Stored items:
Lemma step_in_sync (c : Component) (ev : UIEvent) (w : World) :
  KeptBy (fun w => capturing w = isListening (ui w))
         leaves_listening (fun _ => true) w ->
  KeptBy (fun w => capturing w = isListening (ui w))
         leaves_listening (fun _ => true) (step c ev w).
Proof.
  intros Hw.
  assert (Htoggle :
    KeptBy (fun w => capturing w = isListening (ui w))
           leaves_listening (fun _ => true)
           (run_task FromUser (toggleListening (isListening (ui w))) w)).
  { destruct Hw as (HQ & Hi & Hp). unfold toggleListening.
    destruct (isListening (ui w)); cbn; repeat split; assumption. }
  assert (Heff : forall e w0, leaves_listening e = true ->
                   capturing w0 = isListening (ui w0) ->
                   capturing (apply_eff e w0) = isListening (ui (apply_eff e w0)))
    by (intros e w0 He H0; destruct e; cbn in *; try discriminate; assumption).
  assert (Hperf : forall c0 w0, (fun _ : Call => true) c0 = true ->
                    capturing w0 = isListening (ui w0) ->
                    capturing (fst (perform c0 w0))
                    = isListening (ui (fst (perform c0 w0)))).
  { intros c0 w0 _ H0. rewrite perform_capturing.
    destruct (perform_frame c0 w0) as (-> & _). assumption. }
  assert (Hframe : forall w0 w', ui w' = ui w0 -> capturing w' = capturing w0 ->
                     reminderStore w' = reminderStore w0 ->
                     eventStore w' = eventStore w0 ->
                     capturing w0 = isListening (ui w0) ->
                     capturing w' = isListening (ui w'))
    by (intros w0 w' -> -> _ _ H0; exact H0).
  destruct ev; cbn [step].
  - exact Htoggle.
  - unfold handleKeyPress. destruct (String.eqb code "Space");
      [exact Htoggle|exact Hw].
  - apply (run_task_within _ _ _ Heff Hframe); [handler_within|assumption].
  - apply (run_task_within _ _ _ Heff Hframe); [handler_within|assumption].
  - destruct (isLoading (ui w)); [assumption|].
    apply (run_task_within _ _ _ Heff Hframe); [|assumption].
    destruct c; cbn [handleSubmit]; handler_within.
  - apply (run_task_within _ _ _ Heff Hframe); [handler_within|assumption].
  - apply (run_task_within _ _ _ Heff Hframe); [handler_within|assumption].
  - destruct c; [assumption|].
    apply (run_task_within _ _ _ Heff Hframe); [handler_within|assumption].
  - destruct c; [assumption|].
    apply (run_task_within _ _ _ Heff Hframe); [handler_within|assumption].
  - apply (settle_within _ _ _ Heff Hperf Hframe); assumption.
Qed.

(** X5.  In every state a mounted component can reach, the recognizer
    captures exactly when [isListening] holds: [start] is only ever called
    on a stopped recognizer and [stop] on a started one. *)
Theorem recognizer_in_sync
    (c : Component) (rs : ReminderStore B) (es : EventStore B)
    (evs : list UIEvent) :
  let w := run c evs (mounted rs es) in
  capturing w = isListening (ui w).
Proof.
  intros w.
  apply (run_within leaves_listening (fun _ => true)
           (fun w => capturing w = isListening (ui w)) c evs
           (step_in_sync c)).
  unfold mounted, loadReminders. cbn. repeat split; repeat constructor.
  intros [?|?]; task_cases.
Qed.

Lemma step_app_no_events (es : EventStore B) (ev : UIEvent) (w : World) :
  KeptBy (fun w => events (ui w) = [] /\ eventStore w = es)
         leaves_events (fun c => negb (on_event_store c)) w ->
  KeptBy (fun w => events (ui w) = [] /\ eventStore w = es)
         leaves_events (fun c => negb (on_event_store c)) (step App ev w).
Proof.
  intros Hw.
  assert (Heff : forall e w0, leaves_events e = true ->
                   events (ui w0) = [] /\ eventStore w0 = es ->
                   events (ui (apply_eff e w0)) = [] /\
                   eventStore (apply_eff e w0) = es)
    by (intros e w0 He H0; destruct e; cbn in *; try discriminate; assumption).
  assert (Hperf : forall c0 w0, negb (on_event_store c0) = true ->
                    events (ui w0) = [] /\ eventStore w0 = es ->
                    events (ui (fst (perform c0 w0))) = [] /\
                    eventStore (fst (perform c0 w0)) = es)
    by (intros c0 w0 Hc H0; destruct c0; cbn in *; try discriminate; assumption).
  assert (Hframe : forall w0 w', ui w' = ui w0 -> capturing w' = capturing w0 ->
                     reminderStore w' = reminderStore w0 ->
                     eventStore w' = eventStore w0 ->
                     events (ui w0) = [] /\ eventStore w0 = es ->
                     events (ui w') = [] /\ eventStore w' = es)
    by (intros w0 w' -> _ _ -> H0; exact H0).
  destruct ev; cbn [step]; try assumption;
    try (apply (settle_within _ _ _ Heff Hperf Hframe); assumption);
    try (destruct (isLoading (ui w)); [assumption|]);
    (apply (run_task_within _ _ _ Heff Hframe); [|assumption]);
    cbn [handleSubmit]; handler_within.
Qed.

(** X11.  [App] never touches the events: in every state it can reach the
    cached list of events is empty, the event store is as it was at mount
    and no call to the event store was sent. *)
Theorem app_leaves_events_alone
    (rs : ReminderStore B) (es : EventStore B) (evs : list UIEvent) :
  let w := run App evs (mounted rs es) in
  events (ui w) = [] /\ eventStore w = es /\
  Forall (fun c => on_event_store c = false) (issued w).
Proof.
  intros w.
  destruct (run_within leaves_events (fun c => negb (on_event_store c))
              (fun w => events (ui w) = [] /\ eventStore w = es) App evs
              (step_app_no_events es) (mounted rs es))
    as ((H1 & H2) & Hi & _).
  - unfold mounted, loadReminders. cbn. repeat split; repeat constructor.
    intros [?|?]; task_cases.
  - fold w in H1, H2, Hi. repeat split; try assumption.
    eapply Forall_impl; [|exact Hi]. intros c0 H. cbn in H.
    destruct (on_event_store c0); [discriminate|reflexivity].
Qed.

Lemma step_voice_no_add (ev : UIEvent) (w : World) :
  KeptBy (fun _ => True) (fun _ => true) (fun c => negb (is_add_reminder c)) w ->
  KeptBy (fun _ => True) (fun _ => true) (fun c => negb (is_add_reminder c))
         (step VoiceCalendarAssistant ev w).
Proof.
  intros Hw.
  assert (Heff : forall (e : SyncEff) (w0 : World),
             (fun _ : SyncEff => true) e = true -> True -> True) by auto.
  assert (Hperf : forall (c0 : Call) (w0 : World),
             negb (is_add_reminder c0) = true -> True -> True) by auto.
  assert (Hframe : forall w0 w' : World, ui w' = ui w0 ->
             capturing w' = capturing w0 ->
             reminderStore w' = reminderStore w0 ->
             eventStore w' = eventStore w0 -> True -> True) by auto.
  destruct ev; cbn [step];
    try (apply (settle_within _ _ (fun _ => True) Heff Hperf Hframe);
         assumption);
    try (destruct (isLoading (ui w)); [assumption|]);
    (apply (run_task_within _ _ (fun _ => True) Heff Hframe); [|assumption]);
    cbn [handleSubmit]; handler_within.
Qed.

### Work item
Please restate the records in full, word for word.

### Solution
Lemma step_in_sync (c : Component) (ev : UIEvent) (w : World) :
  KeptBy (fun w => capturing w = isListening (ui w))
         leaves_listening (fun _ => true) w ->
  KeptBy (fun w => capturing w = isListening (ui w))
         leaves_listening (fun _ => true) (step c ev w).
Proof.
  intros Hw.
  assert (Htoggle :
    KeptBy (fun w => capturing w = isListening (ui w))
           leaves_listening (fun _ => true)
           (run_task FromUser (toggleListening (isListening (ui w))) w)).
  { destruct Hw as (HQ & Hi & Hp). unfold toggleListening.
    destruct (isListening (ui w)); cbn; repeat split; assumption. }
  assert (Heff : forall e w0, leaves_listening e = true ->
                   capturing w0 = isListening (ui w0) ->
                   capturing (apply_eff e w0) = isListening (ui (apply_eff e w0)))
    by (intros e w0 He H0; destruct e; cbn in *; try discriminate; assumption).
  assert (Hperf : forall c0 w0, (fun _ : Call => true) c0 = true ->
                    capturing w0 = isListening (ui w0) ->
                    capturing (fst (perform c0 w0))
                    = isListening (ui (fst (perform c0 w0)))).
  { intros c0 w0 _ H0. rewrite perform_capturing.
    destruct (perform_frame c0 w0) as (-> & _). assumption. }
  assert (Hframe : forall w0 w', ui w' = ui w0 -> capturing w' = capturing w0 ->
                     reminderStore w' = reminderStore w0 ->
                     eventStore w' = eventStore w0 ->
                     capturing w0 = isListening (ui w0) ->
                     capturing w' = isListening (ui w'))
    by (intros w0 w' -> -> _ _ H0; exact H0).
  destruct ev; cbn [step].
  - exact Htoggle.
  - unfold handleKeyPress. destruct (String.eqb code "Space");
      [exact Htoggle|exact Hw].
  - apply (run_task_within _ _ _ Heff Hframe); [handler_within|assumption].
  - apply (run_task_within _ _ _ Heff Hframe); [handler_within|assumption].
  - destruct (isLoading (ui w)); [assumption|].
    apply (run_task_within _ _ _ Heff Hframe); [|assumption].
    destruct c; cbn [handleSubmit]; handler_within.
  - apply (run_task_within _ _ _ Heff Hframe); [handler_within|assumption].
  - apply (run_task_within _ _ _ Heff Hframe); [handler_within|assumption].
  - destruct c; [assumption|].
    apply (run_task_within _ _ _ Heff Hframe); [handler_within|assumption].
  - destruct c; [assumption|].
    apply (run_task_within _ _ _ Heff Hframe); [handler_within|assumption].
  - apply (settle_within _ _ _ Heff Hperf Hframe); assumption.
Qed.

(** X5.  In every state a mounted component can reach, the recognizer
    captures exactly when [isListening] holds: [start] is only ever called
    on a stopped recognizer and [stop] on a started one. *)
Theorem recognizer_in_sync
    (c : Component) (rs : ReminderStore B) (es : EventStore B)
    (evs : list UIEvent) :
  let w := run c evs (mounted rs es) in
  capturing w = isListening (ui w).
Proof.
  intros w.
  apply (run_within leaves_listening (fun _ => true)
           (fun w => capturing w = isListening (ui w)) c evs
           (step_in_sync c)).
  unfold mounted, loadReminders. cbn. repeat split; repeat constructor.
  intros [?|?]; task_cases.
Qed.

Lemma step_app_no_events (es : EventStore B) (ev : UIEvent) (w : World) :
  KeptBy (fun w => events (ui w) = [] /\ eventStore w = es)
         leaves_events (fun c => negb (on_event_store c)) w ->
  KeptBy (fun w => events (ui w) = [] /\ eventStore w = es)
         leaves_events (fun c => negb (on_event_store c)) (step App ev w).
Proof.
  intros Hw.
  assert (Heff : forall e w0, leaves_events e = true ->
                   events (ui w0) = [] /\ eventStore w0 = es ->
                   events (ui (apply_eff e w0)) = [] /\
                   eventStore (apply_eff e w0) = es)
    by (intros e w0 He H0; destruct e; cbn in *; try discriminate; assumption).
  assert (Hperf : forall c0 w0, negb (on_event_store c0) = true ->
                    events (ui w0) = [] /\ eventStore w0 = es ->
                    events (ui (fst (perform c0 w0))) = [] /\
                    eventStore (fst (perform c0 w0)) = es)
    by (intros c0 w0 Hc H0; destruct c0; cbn in *; try discriminate; assumption).
  assert (Hframe : forall w0 w', ui w' = ui w0 -> capturing w' = capturing w0 ->
                     reminderStore w' = reminderStore w0 ->
                     eventStore w' = eventStore w0 ->
                     events (ui w0) = [] /\ eventStore w0 = es ->
                     events (ui w') = [] /\ eventStore w' = es)
    by (intros w0 w' -> _ _ -> H0; exact H0).
  destruct ev; cbn [step]; try assumption;
    try (apply (settle_within _ _ _ Heff Hperf Hframe); assumption);
    try (destruct (isLoading (ui w)); [assumption|]);
    (apply (run_task_within _ _ _ Heff Hframe); [|assumption]);
    cbn [handleSubmit]; handler_within.
Qed.

(** X11.  [App] never touches the events: in every state it can reach the
    cached list of events is empty, the event store is as it was at mount
    and no call to the event store was sent. *)
Theorem app_leaves_events_alone
    (rs : ReminderStore B) (es : EventStore B) (evs : list UIEvent) :
  let w := run App evs (mounted rs es) in
  events (ui w) = [] /\ eventStore w = es /\
  Forall (fun c => on_event_store c = false) (issued w).
Proof.
  intros w.
  destruct (run_within leaves_events (fun c => negb (on_event_store c))
              (fun w => events (ui w) = [] /\ eventStore w = es) App evs
              (step_app_no_events es) (mounted rs es))
    as ((H1 & H2) & Hi & _).
  - unfold mounted, loadReminders. cbn. repeat split; repeat constructor.
    intros [?|?]; task_cases.
  - fold w in H1, H2, Hi. repeat split; try assumption.
    eapply Forall_impl; [|exact Hi]. intros c0 H. cbn in H.
    destruct (on_event_store c0); [discriminate|reflexivity].
Qed.

Lemma step_voice_no_add (ev : UIEvent) (w : World) :
  KeptBy (fun _ => True) (fun _ => true) (fun c => negb (is_add_reminder c)) w ->
  KeptBy (fun _ => True) (fun _ => true) (fun c => negb (is_add_reminder c))
         (step VoiceCalendarAssistant ev w).
Proof.
  intros Hw.
  assert (Heff : forall (e : SyncEff) (w0 : World),
             (fun _ : SyncEff => true) e = true -> True -> True) by auto.
  assert (Hperf : forall (c0 : Call) (w0 : World),
             negb (is_add_reminder c0) = true -> True -> True) by auto.
  assert (Hframe : forall w0 w' : World, ui w' = ui w0 ->
             capturing w' = capturing w0 ->
             reminderStore w' = reminderStore w0 ->
             eventStore w' = eventStore w0 -> True -> True) by auto.
  destruct ev; cbn [step];
    try (apply (settle_within _ _ (fun _ => True) Heff Hperf Hframe);
         assumption);
    try (destruct (isLoading (ui w)); [assumption|]);
    (apply (run_task_within _ _ (fun _ => True) Heff Hframe); [|assumption]);
    cbn [handleSubmit]; handler_within.
Qed.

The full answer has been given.